O Viajante do Tempo (Cap. 2 - O Cair do Véu)

                Certo dia estava em minhas idas e vindas pelo tempo, quando parei em uma floresta, parecia inabitada, apenas diversos animais correndo de um lado para o outro, aquilo me dava muita tranquilidade, não consigo imaginar lugar melhor para esquecer as aflições, não consigo imaginar lugar mais lindo para filtrar toda a maldade que meus olhos já viram, em poucos meses já viajei por centenas de anos, já vi coisas, conheci pessoas, mas algo que jamais fiz, foi interferir no andamento do mundo, nunca ensinei nada a ninguém, nem ao menos falei de minha vida ou meu poder, para que isso não fosse se tornar algo muito maior no futuro, mas neste dia algo aconteceu, nem ao certo eu sabia se era presente, passado ou futuro, eu apenas percebi algo que me fez ter medo, mas despertou minha curiosidade e eu tive que ir atrás.
                Homens estavam caçando e prendendo macacos em jaulas, logo vejo um garoto separando os homens, a velha tática do “separar para conquistar”, derrubou um com sua arma de dardos, logo depois outro, eu precisava descobrir o que era aquilo e quem era o jovem que estava correndo para salvar uns macacos, era um jovem com algumas habilidades interessantes, mas não sabia lutar, definitivamente ele era ruim de briga, mas o garoto sobreviveu até o último deles, um gigante, músculos expostos, literalmente, tatuado a fogo em seu peito o nome EHCOS 0021.
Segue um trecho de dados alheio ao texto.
(* ===== verification/FleetConfig.v ===== *)
(** * The platform configuration ([src/internal/config])

    [types.go]: the records of the configuration and what is derived from them;
    [validate.go]: the validation, which collects every issue and reports them
    sorted by path and message. The [host capacity] derived from a configuration
    ([src/internal/hostcapacity/capacity.go]) is at the end. *)

From S2P Require Import Prelude Tenant PressureGate CacheNamespace ProviderRetry NetIP.

Local Open Scope Z_scope.
Local Open Scope go_scope.

(** ** Data (types.go) *)

Record BackendCapabilities := { Backend_Docker : bool; Backend_Warm : bool }.

Record Backend := {
  Backend_Name : string;
  Backend_Platform : string;
  Architecture : string;
  Implementation : string;
  FailureDomain : string;
  Backend_Capabilities : BackendCapabilities;
}.

Record Cluster := { Enabled : bool; MemberName : string; Cluster_APIAddress : string; Members : Z }.

Record Incus := {
  Incus_Version : string;
  APIAddress : string;
  Project : string;
  StoragePool : string;
  StorageDriver : string;
  StorageSizeGiB : Z;
  ProjectDiskLimitGiB : Z;
  ProjectHardDiskLimitGiB : Z;
  Network : string;
  NetworkCIDR : string;
  EgressACL : string;
  PublicHostAddress : string;
  EstatePublicHostAddresses : list string;
  ServicesHostAddress : string;
  ProjectMaxInstances : Z;
  ProjectMaxCPUUnits : Z;
  ProjectMaxMemoryMiB : Z;
  ProjectHardMemoryLimitMiB : Z;
  Incus_Cluster : Cluster;
  RegistryPort : Z;
  RustFSPort : Z;
  CacheGatewayPort : Z;
  GARMGatewayPort : Z;
}.

Record Platform := { Platform_Name : string; Platform_Host : string }.

Record ControlPlane := {
  Manager : string;
  ManagerVersion : string;
  SchedulingMode : string;
  Provider : string;
  ProviderVersion : string;
  ProviderInterface : string;
  WorkerKind : string;
  Runner : string;
  RunnerVersion : string;
  RunnerUpdatePolicy : string;
}.

Record Guardrails := {
  RequireEphemeral : bool;
  JobsPerWorker : Z;
  WarmInstancesUnregistered : bool;
  DenyHostDockerSocket : bool;
  DenyNestedVirtualization : bool;
  DenyPrivateNetworkByDefault : bool;
  CPUSchedulingMode : string;
  HardMemoryExcludesEmergencySwap : bool;
  EmergencySwapSchedulable : bool;
  AllowMemoryBallooning : bool;
}.

Record HostReserve := {
  Reserve_Mode : string;
  Reserve_CPUUnits : Z;
  Reserve_MemoryMiB : Z;
  Reserve_Percent : Z;
  Reserve_MaximumFleetCPUPercent : Z;
  Reserve_CPUAllowanceOvercommit : Z;
  Reserve_FreeDiskPercent : Z;
}.

Record ObjectStore := {
  Store_Implementation : string;
  EndpointEnv : string;
  AccessKeyEnv : string;
  SecretKeyEnv : string;
  Bucket : string;
}.

Record Cache := {
  Cache_ObjectStore : ObjectStore;
  NamespaceTemplate : string;
  UntrustedWriteScope : string;
  ReleaseWriteScope : string;
}.

Record Resources := { VCPU : Z; Resources_MemoryMiB : Z; DiskGiB : Z }.
Record Reservation := { Reservation_CPUUnits : Z; Reservation_MemoryMiB : Z }.
Record WarmPool := { TargetReady : Z; MaxReady : Z }.
Record EgressDestination := { Destination : string; Protocol : string; Ports : string; Purpose : string }.

Record Capabilities := {
  Docker : bool;
  Browser : bool;
  Credentials : string;
  NetworkPolicy : string;
  CacheWriteScope : string;
  EgressAllowlist : list EgressDestination;
}.

Record Pool := {
  Pool_Name : string;
  Pool_Backend : string;
  Pool_Tenant : string;
  Pool_ScaleSetName : string;
  Trust : string;
  Pool_Resources : Resources;
  Pool_Reservation : Reservation;
  MaxRunning : Z;
  Warm : WarmPool;
  Pool_Capabilities : Capabilities;
}.

Record Config := {
  Config_SchemaVersion : Z;
  Config_Platform : Platform;
  Config_ControlPlane : ControlPlane;
  Config_Incus : Incus;
  Config_Guardrails : Guardrails;
  Config_HostReserve : HostReserve;
  Pressure : PressureGate.Policy;
  Config_Cache : Cache;
  Backends : list Backend;
  Pools : list Pool;
}.

(** ** Derived values *)

Definition TenantID (p : Pool) : string := if bool_decide (Pool_Tenant p = "") then DefaultID else Pool_Tenant p.

Definition EffectiveReservation (p : Pool) : Reservation :=
  if (0 <? Reservation_CPUUnits (Pool_Reservation p)) && (0 <? Reservation_MemoryMiB (Pool_Reservation p)) then Pool_Reservation p
  else {| Reservation_CPUUnits := VCPU (Pool_Resources p); Reservation_MemoryMiB := Resources_MemoryMiB (Pool_Resources p) |}.

Definition find_pool (c : Config) (name : string) : option Pool :=
  List.find (λ p, bool_decide (Pool_Name p = name)) (Pools c).

Definition PoolByScaleSet (c : Config) (scaleSetName : string) : option Pool :=
  List.find (λ p, bool_decide (Pool_ScaleSetName p = scaleSetName)) (Pools c).

Definition find_backend (c : Config) (name : string) : option Backend :=
  List.find (λ b, bool_decide (Backend_Name b = name)) (Backends c).

Definition EffectiveAPIAddress (i : Incus) : string :=
  if Enabled (Incus_Cluster i) && negb (bool_decide (Cluster_APIAddress (Incus_Cluster i) = ""))
  then Cluster_APIAddress (Incus_Cluster i) else APIAddress i.

Definition ClusterMembers (i : Incus) : Z :=
  if Enabled (Incus_Cluster i) && (0 <? Members (Incus_Cluster i)) then Members (Incus_Cluster i) else 1.

Definition FleetMaxInstances (i : Incus) : Z := ProjectMaxInstances i ⊗ ClusterMembers i.
Definition FleetMaxCPUUnits (i : Incus) : Z := ProjectMaxCPUUnits i ⊗ ClusterMembers i.
Definition FleetMaxMemoryMiB (i : Incus) : Z := ProjectMaxMemoryMiB i ⊗ ClusterMembers i.
Definition FleetDiskLimitGiB (i : Incus) : Z := ProjectDiskLimitGiB i ⊗ ClusterMembers i.

Definition FleetHardMemoryLimitMiB (i : Incus) : Z :=
  (if ProjectHardMemoryLimitMiB i =? 0 then ProjectMaxMemoryMiB i else ProjectHardMemoryLimitMiB i) ⊗ ClusterMembers i.
Definition FleetHardDiskLimitGiB (i : Incus) : Z :=
  (if ProjectHardDiskLimitGiB i =? 0 then ProjectDiskLimitGiB i else ProjectHardDiskLimitGiB i) ⊗ ClusterMembers i.

Definition ReservedEgressDestinations : list string :=
  ["0.0.0.0/8"; "10.0.0.0/8"; "100.64.0.0/10"; "127.0.0.0/8"; "169.254.0.0/16"; "172.16.0.0/12"; "192.168.0.0/16";
   "198.18.0.0/15"; "224.0.0.0/4"; "240.0.0.0/4"].

(** ** Patterns (the regular expressions of validate.go) *)

Definition in_range (lo hi c : ascii) : bool :=
  (nat_of_ascii lo <=? nat_of_ascii c)%nat && (nat_of_ascii c <=? nat_of_ascii hi)%nat.
Definition is_lower (c : ascii) : bool := in_range "a" "z" c.
Definition is_upper (c : ascii) : bool := in_range "A" "Z" c.
Definition is_digit (c : ascii) : bool := in_range "0" "9" c.

Fixpoint all_bytes (f : ascii → bool) (s : string) : bool :=
  match s with EmptyString => true | String c s => f c && all_bytes f s end.

Definition name_byte (c : ascii) : bool := is_lower c || is_digit c || bool_decide (c = "-"%char).

(** [^[a-z][a-z0-9-]{2,62}$]. *)
Definition namePattern (s : string) : bool :=
  match s with
  | EmptyString => false
  | String c rest => is_lower c && all_bytes name_byte rest && (2 <=? String.length rest)%nat && (String.length rest <=? 62)%nat
  end.

(** [^[A-Z][A-Z0-9_]*$]. *)
Definition envPattern (s : string) : bool :=
  match s with
  | EmptyString => false
  | String c rest => is_upper c && all_bytes (λ c, is_upper c || is_digit c || bool_decide (c = "_"%char)) rest
  end.

Definition bucket_end (c : ascii) : bool := is_lower c || is_digit c.

(** [^[a-z0-9][a-z0-9.-]{1,61}[a-z0-9]$]. *)
Definition bucketPattern (s : string) : bool :=
  (3 <=? String.length s)%nat && (String.length s <=? 63)%nat &&
  all_bytes (λ c, bucket_end c || bool_decide (c = "."%char) || bool_decide (c = "-"%char)) s &&
  match s, rev_string s with String first _, String last _ => bucket_end first && bucket_end last | _, _ => false end.

(** The rest after a non-empty run of digits. *)
Fixpoint after_digits (s : string) : string :=
  match s with String c rest => if is_digit c then after_digits rest else s | EmptyString => s end.
Definition digits_then (s : string) (k : string → bool) : bool :=
  match s with String c rest => is_digit c && k (after_digits rest) | EmptyString => false end.
Definition byte_then (b : ascii) (s : string) (k : string → bool) : bool :=
  match s with String c rest => bool_decide (c = b) && k rest | EmptyString => false end.

Definition version_suffix (s : string) : bool :=
  match s with
  | EmptyString => true
  | String c rest =>
      (bool_decide (c = "-"%char) || bool_decide (c = "+"%char)) && negb (bool_decide (rest = "")) &&
      all_bytes (λ c, is_digit c || is_upper c || is_lower c || bool_decide (c = "."%char) || bool_decide (c = "-"%char)) rest
  end.

(** [^v[0-9]+\.[0-9]+\.[0-9]+(?:[-+][0-9A-Za-z.-]+)?$]. *)
Definition versionPattern (s : string) : bool :=
  byte_then "v" s (λ s, digits_then s (λ s, byte_then "." s (λ s, digits_then s (λ s, byte_then "." s (λ s, digits_then s version_suffix))))).

(** ** Issues *)

Record Issue := { Path : string; Message : string }.

#[export] Instance Issue_eq_dec : EqDecision Issue.
Proof. solve_decision. Defined.

(** [if bad { add(path, message) }]. *)
Definition check (bad : bool) (path message : string) : list Issue :=
  if bad then [{| Path := path; Message := message |}] else [].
                Pesquisei no tempo e descobri, Experiência Humana de Caça e Opressão ao Sobrenatural, algo assim era a explicação do nome EHCOS que havia em todos os homens que caçavam os macacos, inclusive no Hulk que apareceu por último, mas porque alguém criaria tal ser? O que seria tão sobrenatural que precisasse “daquilo”? Minha cabeça girou, eu tive uma vertigem e cai no tempo, acordei ao lado de uma casa, uma cidade chamada Miranda, nunca tinha ouvido falar, mas era ali que ele ficava, Gabriel, menino que andava com um macaco, apanhava muito, tinha alguns amigos estranhos, até que então eu precisei entrar em ação.
                Dominadores, eles eram maus, se diziam amigos do menino, o fizeram se tornar um deles pelo que entendi em minhas viagens, estavam manipulando o pobre garoto, que hoje já era outra pessoa, forte, esperto, mas que inocentemente foi enganado e se tornou algo muito perigoso. Durante uma busca por umas tais “Pedras Planares” eu resolvi intervir e comecei a ajudar o garoto indiretamente, plantei pistas, errava algumas vezes, mas estava sempre dando certo.
                Certo dia contei com uma ajuda inesperada, um ser sobrenatural, um demônio chamado Succubus, contou toda a verdade para o menino e ele enfurecido resolveu agir e armou um esquema para matar o macaquinho que andava ao seu lado, mas ele não era só um macaco, era outro demônio aterrorizador, descobri que seu nome era Irmãos Caali, eram em quatro demônios, assim como os dominadores, foi aí que tudo se encaixou e a única coisa que tive que fazer foi deixar aquele monstro mais lento, facilitando que aquelas tais Pedras Planares virassem seres fantásticos e o matassem, salvando a vida do menino.
                Pois é, por um momento eu me senti um “stalker”, perseguindo aquele garoto, tentando salvar a sua vida, descobri o quanto o mundo é imenso perto do que conhecemos, mas ainda não descobri porque me senti obrigado a ajuda-lo, existe algo para esse menino no futuro e eu preciso estar de olho, é algo que só o tempo dirá, por mais irônico que pareça.

                Aqui eu percebo que o Véu do Mundo está caindo, que os seres naturais e sobrenaturais estão coexistindo e logo será necessário mais do que o menino Gabriel para salvar todos nós, tenho que procurar outros heróis, porque o que posso fazer é isso, o mínimo para ajudar o nosso mundo.